Stored data:

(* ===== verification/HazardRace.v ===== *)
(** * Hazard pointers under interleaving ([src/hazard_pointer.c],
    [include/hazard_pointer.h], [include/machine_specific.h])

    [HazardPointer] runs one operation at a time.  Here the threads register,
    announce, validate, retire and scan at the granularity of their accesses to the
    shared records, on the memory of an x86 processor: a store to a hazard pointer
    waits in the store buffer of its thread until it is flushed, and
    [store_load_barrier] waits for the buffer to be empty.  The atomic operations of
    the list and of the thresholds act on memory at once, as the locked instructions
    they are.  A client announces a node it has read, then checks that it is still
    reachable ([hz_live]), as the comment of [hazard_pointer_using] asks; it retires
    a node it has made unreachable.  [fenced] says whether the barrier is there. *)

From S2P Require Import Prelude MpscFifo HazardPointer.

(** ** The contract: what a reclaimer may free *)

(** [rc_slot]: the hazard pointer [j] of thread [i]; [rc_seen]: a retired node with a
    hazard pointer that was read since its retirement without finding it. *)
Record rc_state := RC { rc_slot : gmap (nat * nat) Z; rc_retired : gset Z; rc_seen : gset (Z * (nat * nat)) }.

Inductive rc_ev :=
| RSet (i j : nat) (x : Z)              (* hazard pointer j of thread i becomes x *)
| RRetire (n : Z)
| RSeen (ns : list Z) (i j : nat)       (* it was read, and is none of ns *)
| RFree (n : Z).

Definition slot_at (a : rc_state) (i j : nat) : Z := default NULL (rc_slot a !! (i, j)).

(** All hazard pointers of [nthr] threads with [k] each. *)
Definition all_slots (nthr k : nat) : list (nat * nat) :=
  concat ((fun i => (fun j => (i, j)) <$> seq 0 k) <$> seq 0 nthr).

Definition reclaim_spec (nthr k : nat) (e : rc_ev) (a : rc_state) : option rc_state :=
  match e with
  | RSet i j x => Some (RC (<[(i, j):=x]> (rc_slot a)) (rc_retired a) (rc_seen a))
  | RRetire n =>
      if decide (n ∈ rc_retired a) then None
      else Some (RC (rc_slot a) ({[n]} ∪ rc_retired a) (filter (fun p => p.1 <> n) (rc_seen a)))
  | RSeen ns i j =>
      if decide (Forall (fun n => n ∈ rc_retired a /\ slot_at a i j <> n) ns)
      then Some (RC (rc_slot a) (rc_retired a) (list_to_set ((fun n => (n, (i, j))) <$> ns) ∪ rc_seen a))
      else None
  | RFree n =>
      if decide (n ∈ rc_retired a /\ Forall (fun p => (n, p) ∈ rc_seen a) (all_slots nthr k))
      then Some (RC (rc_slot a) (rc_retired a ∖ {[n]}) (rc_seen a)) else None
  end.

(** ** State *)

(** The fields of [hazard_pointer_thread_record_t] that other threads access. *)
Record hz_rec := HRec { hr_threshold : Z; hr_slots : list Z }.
* * *
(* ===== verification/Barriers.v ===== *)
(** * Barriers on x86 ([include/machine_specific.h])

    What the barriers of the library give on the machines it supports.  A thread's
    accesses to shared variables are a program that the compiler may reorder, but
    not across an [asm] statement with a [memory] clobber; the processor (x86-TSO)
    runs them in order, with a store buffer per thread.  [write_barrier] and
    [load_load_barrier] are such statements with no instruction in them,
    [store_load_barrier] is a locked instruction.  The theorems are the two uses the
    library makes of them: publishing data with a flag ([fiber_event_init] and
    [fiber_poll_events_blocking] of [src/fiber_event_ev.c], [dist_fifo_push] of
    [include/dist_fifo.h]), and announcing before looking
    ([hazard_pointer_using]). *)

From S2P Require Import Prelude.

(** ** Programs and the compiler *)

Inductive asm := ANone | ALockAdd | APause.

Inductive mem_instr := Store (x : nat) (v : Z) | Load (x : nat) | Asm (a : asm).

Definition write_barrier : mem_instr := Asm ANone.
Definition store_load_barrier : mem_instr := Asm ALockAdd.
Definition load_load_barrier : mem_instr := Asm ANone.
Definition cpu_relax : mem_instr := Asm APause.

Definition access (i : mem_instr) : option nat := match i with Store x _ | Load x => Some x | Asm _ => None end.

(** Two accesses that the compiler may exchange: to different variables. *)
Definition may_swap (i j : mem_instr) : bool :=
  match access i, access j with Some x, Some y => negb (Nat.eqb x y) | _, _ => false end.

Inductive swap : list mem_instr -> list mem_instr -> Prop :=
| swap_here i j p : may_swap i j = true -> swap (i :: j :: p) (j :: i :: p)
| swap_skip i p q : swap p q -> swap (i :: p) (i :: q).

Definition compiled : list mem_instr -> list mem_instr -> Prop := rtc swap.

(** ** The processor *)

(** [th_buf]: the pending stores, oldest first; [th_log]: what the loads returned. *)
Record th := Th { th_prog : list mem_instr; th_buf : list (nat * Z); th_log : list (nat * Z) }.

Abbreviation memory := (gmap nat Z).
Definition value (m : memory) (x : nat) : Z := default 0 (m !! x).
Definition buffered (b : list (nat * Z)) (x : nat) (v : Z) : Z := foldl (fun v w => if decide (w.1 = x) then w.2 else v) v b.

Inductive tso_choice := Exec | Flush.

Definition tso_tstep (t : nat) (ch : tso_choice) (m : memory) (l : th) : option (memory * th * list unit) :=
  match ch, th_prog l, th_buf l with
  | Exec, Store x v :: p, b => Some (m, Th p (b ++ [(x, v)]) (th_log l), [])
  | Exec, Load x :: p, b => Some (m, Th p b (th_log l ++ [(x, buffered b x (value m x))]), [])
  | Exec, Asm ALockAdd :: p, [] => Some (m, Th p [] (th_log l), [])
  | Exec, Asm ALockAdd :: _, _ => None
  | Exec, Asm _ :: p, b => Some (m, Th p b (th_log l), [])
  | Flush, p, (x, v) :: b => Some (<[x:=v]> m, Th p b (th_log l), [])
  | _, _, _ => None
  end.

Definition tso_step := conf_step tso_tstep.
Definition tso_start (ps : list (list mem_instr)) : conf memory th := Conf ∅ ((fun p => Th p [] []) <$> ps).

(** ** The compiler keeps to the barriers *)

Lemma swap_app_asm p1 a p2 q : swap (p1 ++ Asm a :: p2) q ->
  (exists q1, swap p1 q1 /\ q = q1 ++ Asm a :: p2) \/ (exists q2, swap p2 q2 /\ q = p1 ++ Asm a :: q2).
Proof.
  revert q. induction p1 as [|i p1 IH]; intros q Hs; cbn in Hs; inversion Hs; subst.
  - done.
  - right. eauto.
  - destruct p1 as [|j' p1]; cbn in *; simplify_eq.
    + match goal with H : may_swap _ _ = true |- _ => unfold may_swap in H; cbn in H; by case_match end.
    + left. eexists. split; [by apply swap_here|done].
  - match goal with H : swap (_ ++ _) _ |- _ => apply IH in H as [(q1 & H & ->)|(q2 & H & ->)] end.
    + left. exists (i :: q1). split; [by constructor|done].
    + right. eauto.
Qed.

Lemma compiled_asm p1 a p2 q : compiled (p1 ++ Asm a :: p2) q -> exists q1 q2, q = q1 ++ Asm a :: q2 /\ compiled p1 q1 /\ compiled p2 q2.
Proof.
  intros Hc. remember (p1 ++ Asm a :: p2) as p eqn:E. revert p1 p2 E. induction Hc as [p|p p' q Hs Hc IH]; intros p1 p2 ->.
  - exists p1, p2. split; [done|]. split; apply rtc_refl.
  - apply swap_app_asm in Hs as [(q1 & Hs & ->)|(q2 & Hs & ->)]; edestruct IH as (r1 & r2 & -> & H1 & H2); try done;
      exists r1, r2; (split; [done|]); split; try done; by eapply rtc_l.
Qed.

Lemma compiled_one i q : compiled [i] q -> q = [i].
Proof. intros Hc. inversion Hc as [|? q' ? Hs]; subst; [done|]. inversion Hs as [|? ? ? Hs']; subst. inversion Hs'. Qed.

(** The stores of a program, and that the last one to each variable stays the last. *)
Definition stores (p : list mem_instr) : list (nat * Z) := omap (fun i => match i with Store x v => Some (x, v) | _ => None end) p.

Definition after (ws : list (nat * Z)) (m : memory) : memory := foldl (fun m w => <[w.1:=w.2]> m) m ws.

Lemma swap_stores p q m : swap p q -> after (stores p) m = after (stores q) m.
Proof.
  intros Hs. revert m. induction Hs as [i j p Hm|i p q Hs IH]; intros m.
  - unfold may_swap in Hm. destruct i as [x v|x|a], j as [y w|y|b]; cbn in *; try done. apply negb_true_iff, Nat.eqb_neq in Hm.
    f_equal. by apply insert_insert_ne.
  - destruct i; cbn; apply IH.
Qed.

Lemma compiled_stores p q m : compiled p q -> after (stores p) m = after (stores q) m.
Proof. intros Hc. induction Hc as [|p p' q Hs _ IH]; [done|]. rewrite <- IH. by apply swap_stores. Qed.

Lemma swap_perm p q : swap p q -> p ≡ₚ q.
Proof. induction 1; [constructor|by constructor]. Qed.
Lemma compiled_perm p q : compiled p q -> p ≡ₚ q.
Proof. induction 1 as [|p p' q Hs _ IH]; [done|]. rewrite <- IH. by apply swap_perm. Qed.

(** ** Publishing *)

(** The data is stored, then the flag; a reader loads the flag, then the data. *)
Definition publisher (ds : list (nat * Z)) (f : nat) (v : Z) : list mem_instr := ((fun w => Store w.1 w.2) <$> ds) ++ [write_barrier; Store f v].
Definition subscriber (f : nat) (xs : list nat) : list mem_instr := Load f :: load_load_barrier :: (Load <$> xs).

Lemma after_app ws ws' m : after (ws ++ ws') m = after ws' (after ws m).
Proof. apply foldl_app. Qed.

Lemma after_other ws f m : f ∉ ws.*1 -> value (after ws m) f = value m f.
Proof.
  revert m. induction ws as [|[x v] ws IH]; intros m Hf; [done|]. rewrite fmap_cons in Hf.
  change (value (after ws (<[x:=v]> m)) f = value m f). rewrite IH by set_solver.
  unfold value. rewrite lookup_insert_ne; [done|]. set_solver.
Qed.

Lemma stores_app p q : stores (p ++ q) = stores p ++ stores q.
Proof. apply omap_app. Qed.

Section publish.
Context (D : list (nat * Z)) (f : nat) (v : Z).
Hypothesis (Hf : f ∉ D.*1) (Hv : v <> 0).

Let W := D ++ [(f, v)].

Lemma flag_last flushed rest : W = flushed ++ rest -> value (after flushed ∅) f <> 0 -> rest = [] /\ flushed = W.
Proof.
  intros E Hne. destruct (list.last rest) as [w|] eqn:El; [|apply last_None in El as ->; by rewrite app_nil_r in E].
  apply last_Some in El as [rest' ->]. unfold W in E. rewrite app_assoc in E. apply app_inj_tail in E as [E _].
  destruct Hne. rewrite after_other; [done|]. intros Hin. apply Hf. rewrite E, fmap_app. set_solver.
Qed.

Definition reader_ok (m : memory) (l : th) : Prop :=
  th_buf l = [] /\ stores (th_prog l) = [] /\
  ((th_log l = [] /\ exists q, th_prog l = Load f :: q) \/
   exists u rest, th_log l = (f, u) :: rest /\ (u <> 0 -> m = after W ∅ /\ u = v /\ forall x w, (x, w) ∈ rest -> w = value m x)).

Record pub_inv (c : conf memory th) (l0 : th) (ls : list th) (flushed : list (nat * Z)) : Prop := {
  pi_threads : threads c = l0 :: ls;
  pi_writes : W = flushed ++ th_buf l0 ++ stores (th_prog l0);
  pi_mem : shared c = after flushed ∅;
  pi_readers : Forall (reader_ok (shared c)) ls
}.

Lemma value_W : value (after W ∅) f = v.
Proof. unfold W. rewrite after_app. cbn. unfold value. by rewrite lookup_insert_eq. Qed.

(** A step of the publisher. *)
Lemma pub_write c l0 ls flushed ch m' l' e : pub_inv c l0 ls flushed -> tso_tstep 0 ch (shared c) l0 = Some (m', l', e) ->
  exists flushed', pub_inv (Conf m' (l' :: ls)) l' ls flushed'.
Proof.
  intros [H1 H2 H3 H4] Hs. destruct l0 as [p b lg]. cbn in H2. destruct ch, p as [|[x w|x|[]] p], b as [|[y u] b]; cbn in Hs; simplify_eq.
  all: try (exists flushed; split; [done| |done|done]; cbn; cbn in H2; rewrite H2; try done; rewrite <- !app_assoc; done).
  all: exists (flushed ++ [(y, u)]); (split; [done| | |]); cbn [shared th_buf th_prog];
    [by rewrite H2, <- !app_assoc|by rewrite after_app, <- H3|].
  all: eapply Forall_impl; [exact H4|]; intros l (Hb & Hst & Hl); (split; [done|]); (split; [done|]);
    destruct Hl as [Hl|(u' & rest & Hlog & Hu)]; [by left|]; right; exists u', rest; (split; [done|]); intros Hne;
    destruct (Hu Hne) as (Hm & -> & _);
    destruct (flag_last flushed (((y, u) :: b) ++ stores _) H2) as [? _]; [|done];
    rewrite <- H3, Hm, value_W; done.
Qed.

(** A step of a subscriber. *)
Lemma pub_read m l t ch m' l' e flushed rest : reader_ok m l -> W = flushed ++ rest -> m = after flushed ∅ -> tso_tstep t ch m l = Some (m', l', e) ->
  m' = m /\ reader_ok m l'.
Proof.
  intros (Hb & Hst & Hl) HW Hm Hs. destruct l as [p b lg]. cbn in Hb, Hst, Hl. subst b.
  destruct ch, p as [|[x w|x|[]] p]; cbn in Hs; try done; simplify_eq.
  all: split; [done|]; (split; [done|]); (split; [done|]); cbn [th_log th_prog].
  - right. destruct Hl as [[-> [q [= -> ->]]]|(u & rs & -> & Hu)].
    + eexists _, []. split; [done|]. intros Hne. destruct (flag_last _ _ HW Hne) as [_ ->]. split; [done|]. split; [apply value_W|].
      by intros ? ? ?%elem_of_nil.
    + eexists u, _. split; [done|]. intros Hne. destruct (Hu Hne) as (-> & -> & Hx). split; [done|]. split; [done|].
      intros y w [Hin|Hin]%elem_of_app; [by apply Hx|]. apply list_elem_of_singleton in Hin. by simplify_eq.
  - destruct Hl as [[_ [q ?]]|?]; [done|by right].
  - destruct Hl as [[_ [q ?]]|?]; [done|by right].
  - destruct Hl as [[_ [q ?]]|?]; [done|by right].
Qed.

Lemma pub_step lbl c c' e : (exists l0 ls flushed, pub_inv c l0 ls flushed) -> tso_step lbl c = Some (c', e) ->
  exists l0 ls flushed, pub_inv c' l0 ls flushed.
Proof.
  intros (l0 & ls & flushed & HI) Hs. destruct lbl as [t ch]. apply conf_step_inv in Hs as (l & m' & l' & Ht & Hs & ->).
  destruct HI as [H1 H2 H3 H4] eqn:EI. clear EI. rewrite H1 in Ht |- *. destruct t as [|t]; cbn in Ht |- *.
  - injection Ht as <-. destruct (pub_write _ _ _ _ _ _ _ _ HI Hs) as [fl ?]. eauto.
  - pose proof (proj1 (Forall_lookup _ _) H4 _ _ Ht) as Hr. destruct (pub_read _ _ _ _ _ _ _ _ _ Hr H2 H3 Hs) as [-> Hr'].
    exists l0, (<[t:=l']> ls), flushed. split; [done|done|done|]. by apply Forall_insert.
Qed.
---
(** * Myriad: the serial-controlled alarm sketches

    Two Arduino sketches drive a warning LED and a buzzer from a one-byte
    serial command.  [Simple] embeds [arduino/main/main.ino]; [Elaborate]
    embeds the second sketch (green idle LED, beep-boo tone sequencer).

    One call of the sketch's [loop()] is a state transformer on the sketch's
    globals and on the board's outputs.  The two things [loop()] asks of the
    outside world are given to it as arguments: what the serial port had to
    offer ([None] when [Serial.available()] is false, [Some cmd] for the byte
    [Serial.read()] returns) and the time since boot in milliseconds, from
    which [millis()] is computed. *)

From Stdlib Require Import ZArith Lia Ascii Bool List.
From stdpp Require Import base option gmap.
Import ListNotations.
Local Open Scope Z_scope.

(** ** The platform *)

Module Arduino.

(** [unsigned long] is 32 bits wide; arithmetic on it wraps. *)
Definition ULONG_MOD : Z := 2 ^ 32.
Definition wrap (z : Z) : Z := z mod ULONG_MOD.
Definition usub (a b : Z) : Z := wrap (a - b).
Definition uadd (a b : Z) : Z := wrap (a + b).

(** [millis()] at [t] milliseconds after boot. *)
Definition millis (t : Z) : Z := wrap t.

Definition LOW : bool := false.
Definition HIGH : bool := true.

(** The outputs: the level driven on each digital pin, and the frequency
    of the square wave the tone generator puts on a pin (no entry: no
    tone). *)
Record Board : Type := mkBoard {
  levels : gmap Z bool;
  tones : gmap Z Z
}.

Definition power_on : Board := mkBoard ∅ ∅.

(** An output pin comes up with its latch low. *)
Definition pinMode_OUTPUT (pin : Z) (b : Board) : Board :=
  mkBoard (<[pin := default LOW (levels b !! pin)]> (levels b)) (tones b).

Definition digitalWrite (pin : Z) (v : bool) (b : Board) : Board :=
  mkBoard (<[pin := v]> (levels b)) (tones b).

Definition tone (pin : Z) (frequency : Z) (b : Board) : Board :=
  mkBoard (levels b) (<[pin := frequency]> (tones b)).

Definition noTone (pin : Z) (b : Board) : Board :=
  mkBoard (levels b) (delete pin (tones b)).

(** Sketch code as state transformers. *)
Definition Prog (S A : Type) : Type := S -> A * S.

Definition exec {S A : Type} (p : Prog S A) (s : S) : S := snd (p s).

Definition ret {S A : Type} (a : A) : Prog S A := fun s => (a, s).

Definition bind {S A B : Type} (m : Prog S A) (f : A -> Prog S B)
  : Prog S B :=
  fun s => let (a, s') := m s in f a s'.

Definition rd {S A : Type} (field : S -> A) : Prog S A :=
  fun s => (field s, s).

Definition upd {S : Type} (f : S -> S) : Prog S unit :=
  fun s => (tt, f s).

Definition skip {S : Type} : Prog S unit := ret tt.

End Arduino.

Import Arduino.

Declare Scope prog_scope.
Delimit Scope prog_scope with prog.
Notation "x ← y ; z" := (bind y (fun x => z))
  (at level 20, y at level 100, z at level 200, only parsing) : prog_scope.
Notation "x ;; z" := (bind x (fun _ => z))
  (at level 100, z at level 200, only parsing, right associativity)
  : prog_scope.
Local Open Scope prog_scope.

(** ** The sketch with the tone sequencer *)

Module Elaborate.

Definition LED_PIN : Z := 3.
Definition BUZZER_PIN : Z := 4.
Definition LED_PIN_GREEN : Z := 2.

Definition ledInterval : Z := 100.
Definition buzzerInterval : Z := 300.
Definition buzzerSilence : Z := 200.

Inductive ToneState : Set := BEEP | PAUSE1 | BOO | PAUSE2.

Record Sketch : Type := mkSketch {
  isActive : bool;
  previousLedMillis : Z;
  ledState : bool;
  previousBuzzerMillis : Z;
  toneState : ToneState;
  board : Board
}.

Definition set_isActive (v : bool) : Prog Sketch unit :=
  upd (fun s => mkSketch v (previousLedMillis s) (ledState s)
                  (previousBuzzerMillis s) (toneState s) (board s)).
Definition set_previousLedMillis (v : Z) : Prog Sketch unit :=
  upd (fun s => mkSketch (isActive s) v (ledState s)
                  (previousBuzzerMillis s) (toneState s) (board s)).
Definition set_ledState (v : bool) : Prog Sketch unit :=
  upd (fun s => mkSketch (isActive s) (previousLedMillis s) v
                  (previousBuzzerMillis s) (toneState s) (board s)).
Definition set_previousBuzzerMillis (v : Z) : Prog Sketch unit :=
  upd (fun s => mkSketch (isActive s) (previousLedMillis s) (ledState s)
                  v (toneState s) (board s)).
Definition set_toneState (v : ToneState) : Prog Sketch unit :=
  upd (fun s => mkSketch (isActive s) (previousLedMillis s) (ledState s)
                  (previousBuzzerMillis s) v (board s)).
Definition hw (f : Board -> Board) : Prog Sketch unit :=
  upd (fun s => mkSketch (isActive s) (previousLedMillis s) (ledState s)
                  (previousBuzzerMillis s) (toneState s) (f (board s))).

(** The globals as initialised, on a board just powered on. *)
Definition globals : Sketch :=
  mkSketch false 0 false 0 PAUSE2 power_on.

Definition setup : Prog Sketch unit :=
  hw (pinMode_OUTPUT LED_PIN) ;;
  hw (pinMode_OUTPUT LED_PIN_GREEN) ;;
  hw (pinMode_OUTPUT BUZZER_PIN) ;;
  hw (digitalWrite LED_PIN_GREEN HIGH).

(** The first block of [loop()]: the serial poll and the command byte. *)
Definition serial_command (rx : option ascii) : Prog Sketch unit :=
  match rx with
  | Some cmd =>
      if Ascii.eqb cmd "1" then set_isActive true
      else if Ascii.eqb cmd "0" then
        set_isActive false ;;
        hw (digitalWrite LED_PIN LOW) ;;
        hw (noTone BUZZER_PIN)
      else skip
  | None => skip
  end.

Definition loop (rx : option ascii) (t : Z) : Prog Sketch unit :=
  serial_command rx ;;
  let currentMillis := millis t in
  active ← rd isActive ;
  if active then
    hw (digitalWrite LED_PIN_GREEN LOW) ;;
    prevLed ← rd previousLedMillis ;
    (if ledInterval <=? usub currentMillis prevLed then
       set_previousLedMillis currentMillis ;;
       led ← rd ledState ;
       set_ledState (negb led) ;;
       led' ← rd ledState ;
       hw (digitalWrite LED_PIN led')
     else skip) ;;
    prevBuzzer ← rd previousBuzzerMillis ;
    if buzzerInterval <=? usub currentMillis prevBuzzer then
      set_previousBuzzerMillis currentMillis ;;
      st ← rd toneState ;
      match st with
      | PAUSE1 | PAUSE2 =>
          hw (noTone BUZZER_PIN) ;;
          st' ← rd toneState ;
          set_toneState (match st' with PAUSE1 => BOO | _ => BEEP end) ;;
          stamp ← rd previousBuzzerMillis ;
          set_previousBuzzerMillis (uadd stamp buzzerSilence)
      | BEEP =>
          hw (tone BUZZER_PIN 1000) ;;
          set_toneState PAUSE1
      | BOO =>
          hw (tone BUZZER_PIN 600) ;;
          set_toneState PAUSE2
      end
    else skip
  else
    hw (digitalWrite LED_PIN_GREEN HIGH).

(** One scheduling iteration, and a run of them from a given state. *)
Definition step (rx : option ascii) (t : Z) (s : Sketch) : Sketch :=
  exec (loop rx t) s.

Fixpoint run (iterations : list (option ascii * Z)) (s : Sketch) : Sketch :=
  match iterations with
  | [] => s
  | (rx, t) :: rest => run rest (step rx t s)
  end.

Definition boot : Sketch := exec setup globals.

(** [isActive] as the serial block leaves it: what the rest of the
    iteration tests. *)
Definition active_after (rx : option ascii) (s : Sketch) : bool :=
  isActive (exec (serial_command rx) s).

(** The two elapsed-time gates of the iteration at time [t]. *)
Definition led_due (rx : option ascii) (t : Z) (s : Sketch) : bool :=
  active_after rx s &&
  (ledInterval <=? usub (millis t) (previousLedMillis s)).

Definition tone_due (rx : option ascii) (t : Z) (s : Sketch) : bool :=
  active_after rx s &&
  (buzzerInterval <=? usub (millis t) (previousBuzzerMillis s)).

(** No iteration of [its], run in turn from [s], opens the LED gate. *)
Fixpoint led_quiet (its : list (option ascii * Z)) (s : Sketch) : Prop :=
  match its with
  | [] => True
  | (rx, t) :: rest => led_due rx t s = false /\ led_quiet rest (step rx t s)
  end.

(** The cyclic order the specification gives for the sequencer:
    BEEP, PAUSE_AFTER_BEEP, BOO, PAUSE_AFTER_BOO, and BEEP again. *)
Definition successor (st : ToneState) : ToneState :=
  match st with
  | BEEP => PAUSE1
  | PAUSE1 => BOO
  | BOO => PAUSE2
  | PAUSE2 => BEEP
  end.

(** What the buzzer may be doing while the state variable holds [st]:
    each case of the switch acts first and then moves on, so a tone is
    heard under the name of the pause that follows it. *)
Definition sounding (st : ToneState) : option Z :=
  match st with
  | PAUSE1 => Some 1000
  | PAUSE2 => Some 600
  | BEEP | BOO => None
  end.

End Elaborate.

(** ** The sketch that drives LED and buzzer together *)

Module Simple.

- **EXERCISE AIM**
Copy word for word the stretch of entries above from the line that has "x (fun _ => z))" through the line that has "Definition BUZZER_PIN : Z := 4.", both ends included, and nothing outside it.

- **OUTPUT FOR THIS EXERCISE**
Notation "x ;; z" := (bind x (fun _ => z))
  (at level 100, z at level 200, only parsing, right associativity)
  : prog_scope.
Local Open Scope prog_scope.

(** ** The sketch with the tone sequencer *)

Module Elaborate.

Definition LED_PIN : Z := 3.
Definition BUZZER_PIN : Z := 4.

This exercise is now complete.